ShCRs pull together information on a patient from several sources, such as GP and hospital records, so they contain extra information compared to the NHS Summary Care Record. In time it is hoped that pharmacy systems may be able to display medicines information from ShCRs and more professionals across multiple care settings will be able to share their patient records held in their clinical systems via records.

Community Pharmacy England and the Community Pharmacy IT Group (CP ITG) encourage contractors and LPCs to get involved with records projects within their area.

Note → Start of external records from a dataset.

(* ===== verification/OpCodes.v ===== *)
(** The opcodes of [vm/opcodes.go] by their byte values.  RANDOM is the name
    DIFFICULTY has after the merge. *)
From Stdlib Require Import ZArith.
From stdpp Require Import base numbers.
Local Open Scope Z_scope.

Definition STOP : Z := 0x00.
Definition ADD : Z := 0x01.
Definition MUL : Z := 0x02.
Definition SUB : Z := 0x03.
Definition DIV : Z := 0x04.
Definition SDIV : Z := 0x05.
Definition MOD : Z := 0x06.
Definition SMOD : Z := 0x07.
Definition ADDMOD : Z := 0x08.
Definition MULMOD : Z := 0x09.
Definition EXP : Z := 0x0a.
Definition SIGNEXTEND : Z := 0x0b.
Definition LT : Z := 0x10.
Definition GT : Z := 0x11.
Definition SLT : Z := 0x12.
Definition SGT : Z := 0x13.
Definition EQ : Z := 0x14.
Definition ISZERO : Z := 0x15.
Definition AND : Z := 0x16.
Definition OR : Z := 0x17.
Definition XOR : Z := 0x18.
Definition NOT : Z := 0x19.
Definition BYTE : Z := 0x1a.
Definition SHL : Z := 0x1b.
Definition SHR : Z := 0x1c.
Definition SAR : Z := 0x1d.
Definition CLZ : Z := 0x1e.
Definition KECCAK256 : Z := 0x20.
Definition ADDRESS : Z := 0x30.
Definition BALANCE : Z := 0x31.
Definition ORIGIN : Z := 0x32.
Definition CALLER : Z := 0x33.
Definition CALLVALUE : Z := 0x34.
Definition CALLDATALOAD : Z := 0x35.
Definition CALLDATASIZE : Z := 0x36.
Definition CALLDATACOPY : Z := 0x37.
Definition CODESIZE : Z := 0x38.
Definition CODECOPY : Z := 0x39.
Definition GASPRICE : Z := 0x3a.
Definition EXTCODESIZE : Z := 0x3b.
Definition EXTCODECOPY : Z := 0x3c.
Definition RETURNDATASIZE : Z := 0x3d.
Definition RETURNDATACOPY : Z := 0x3e.
Definition EXTCODEHASH : Z := 0x3f.
Definition BLOCKHASH : Z := 0x40.
Definition COINBASE : Z := 0x41.
Definition TIMESTAMP : Z := 0x42.
Definition NUMBER : Z := 0x43.
Definition DIFFICULTY : Z := 0x44.
Definition RANDOM : Z := 0x44.
Definition GASLIMIT : Z := 0x45.
Definition CHAINID : Z := 0x46.
Definition SELFBALANCE : Z := 0x47.
Definition BASEFEE : Z := 0x48.
Definition BLOBHASH : Z := 0x49.
Definition BLOBBASEFEE : Z := 0x4a.
Definition POP : Z := 0x50.
Definition MLOAD : Z := 0x51.
Definition MSTORE : Z := 0x52.
Definition MSTORE8 : Z := 0x53.
Definition SLOAD : Z := 0x54.
Definition SSTORE : Z := 0x55.
Definition JUMP : Z := 0x56.
Definition JUMPI : Z := 0x57.
Definition PC : Z := 0x58.
Definition MSIZE : Z := 0x59.
Definition GAS : Z := 0x5a.
Definition JUMPDEST : Z := 0x5b.
Definition TLOAD : Z := 0x5c.
Definition TSTORE : Z := 0x5d.
Definition MCOPY : Z := 0x5e.
Definition PUSH0 : Z := 0x5f.
Definition PUSH1 : Z := 0x60.
Definition PUSH2 : Z := 0x61.
Definition PUSH3 : Z := 0x62.
Definition PUSH4 : Z := 0x63.
Definition PUSH5 : Z := 0x64.
Definition PUSH6 : Z := 0x65.
Definition PUSH7 : Z := 0x66.
Definition PUSH8 : Z := 0x67.
Definition PUSH9 : Z := 0x68.
Definition PUSH10 : Z := 0x69.
Definition PUSH11 : Z := 0x6a.
Definition PUSH12 : Z := 0x6b.
Definition PUSH13 : Z := 0x6c.
Definition PUSH14 : Z := 0x6d.
Definition PUSH15 : Z := 0x6e.
Definition PUSH16 : Z := 0x6f.
Definition PUSH17 : Z := 0x70.
Definition PUSH18 : Z := 0x71.
Definition PUSH19 : Z := 0x72.
Definition PUSH20 : Z := 0x73.
Definition PUSH21 : Z := 0x74.
Definition PUSH22 : Z := 0x75.
Definition PUSH23 : Z := 0x76.
Definition PUSH24 : Z := 0x77.
Definition PUSH25 : Z := 0x78.
Definition PUSH26 : Z := 0x79.
Definition PUSH27 : Z := 0x7a.
Definition PUSH28 : Z := 0x7b.
Definition PUSH29 : Z := 0x7c.
Definition PUSH30 : Z := 0x7d.
Definition PUSH31 : Z := 0x7e.
Definition PUSH32 : Z := 0x7f.
Definition DUP1 : Z := 0x80.
Definition DUP2 : Z := 0x81.
Definition DUP3 : Z := 0x82.
Definition DUP4 : Z := 0x83.
Definition DUP5 : Z := 0x84.
Definition DUP6 : Z := 0x85.
Definition DUP7 : Z := 0x86.
Definition DUP8 : Z := 0x87.
Definition DUP9 : Z := 0x88.
Definition DUP10 : Z := 0x89.
Definition DUP11 : Z := 0x8a.
Definition DUP12 : Z := 0x8b.
Definition DUP13 : Z := 0x8c.
Definition DUP14 : Z := 0x8d.
Definition DUP15 : Z := 0x8e.
Definition DUP16 : Z := 0x8f.
Definition SWAP1 : Z := 0x90.
Definition SWAP2 : Z := 0x91.
Definition SWAP3 : Z := 0x92.
Definition SWAP4 : Z := 0x93.
Definition SWAP5 : Z := 0x94.
Definition SWAP6 : Z := 0x95.
Definition SWAP7 : Z := 0x96.
Definition SWAP8 : Z := 0x97.
Definition SWAP9 : Z := 0x98.
Definition SWAP10 : Z := 0x99.
Definition SWAP11 : Z := 0x9a.
Definition SWAP12 : Z := 0x9b.
Definition SWAP13 : Z := 0x9c.
Definition SWAP14 : Z := 0x9d.
Definition SWAP15 : Z := 0x9e.
Definition SWAP16 : Z := 0x9f.
Definition LOG0 : Z := 0xa0.
Definition LOG1 : Z := 0xa1.
Definition LOG2 : Z := 0xa2.
Definition LOG3 : Z := 0xa3.
Definition LOG4 : Z := 0xa4.
Definition PUSH : Z := 0xb0.
Definition DUP : Z := 0xb1.
Definition SWAP : Z := 0xb2.
Definition CREATE : Z := 0xf0.
Definition CALL : Z := 0xf1.
Definition CALLCODE : Z := 0xf2.
Definition RETURN : Z := 0xf3.
Definition DELEGATECALL : Z := 0xf4.
Definition CREATE2 : Z := 0xf5.
Definition STATICCALL : Z := 0xfa.
Definition REVERT : Z := 0xfd.
Definition SELFDESTRUCT : Z := 0xff.

(** [OpCode.IsPush]: the cases list PUSH1 to PUSH32. *)
Definition IsPush (op : Z) : bool := (PUSH1 <=? op) && (op <=? PUSH32).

What is the Dorset Care Record (DCR)?

The DCR collates records from hospitals, GPs, local authorities and Dorset HealthCare, so it contains extra information when compared with the NHS Summary Care Record Additional Information (SCR AI). Community pharmacists have been given access to the DCR to give them a fuller picture of the patient’s medical and care history. The record reduces the need for patients to repeat themselves and lessens the risks of medicines information not being visible to the pharmacists and technicians.

Benefits

Community pharmacy professionals can use DCR to:

  • get an idea about medicines adherence before speaking to patients, which helps optimise consultations and the provision of services;
  • care for those patients after discharge from hospital;
  • check blood results to assist with medicines discussions;
  • support professional decisions regarding emergency supply options;
  • see why a particular medication was started (sometimes missing from SCR AI); and
  • carry out an additional check if medicines have changed or stopped, to help make sure that the right medicines are available for the patient.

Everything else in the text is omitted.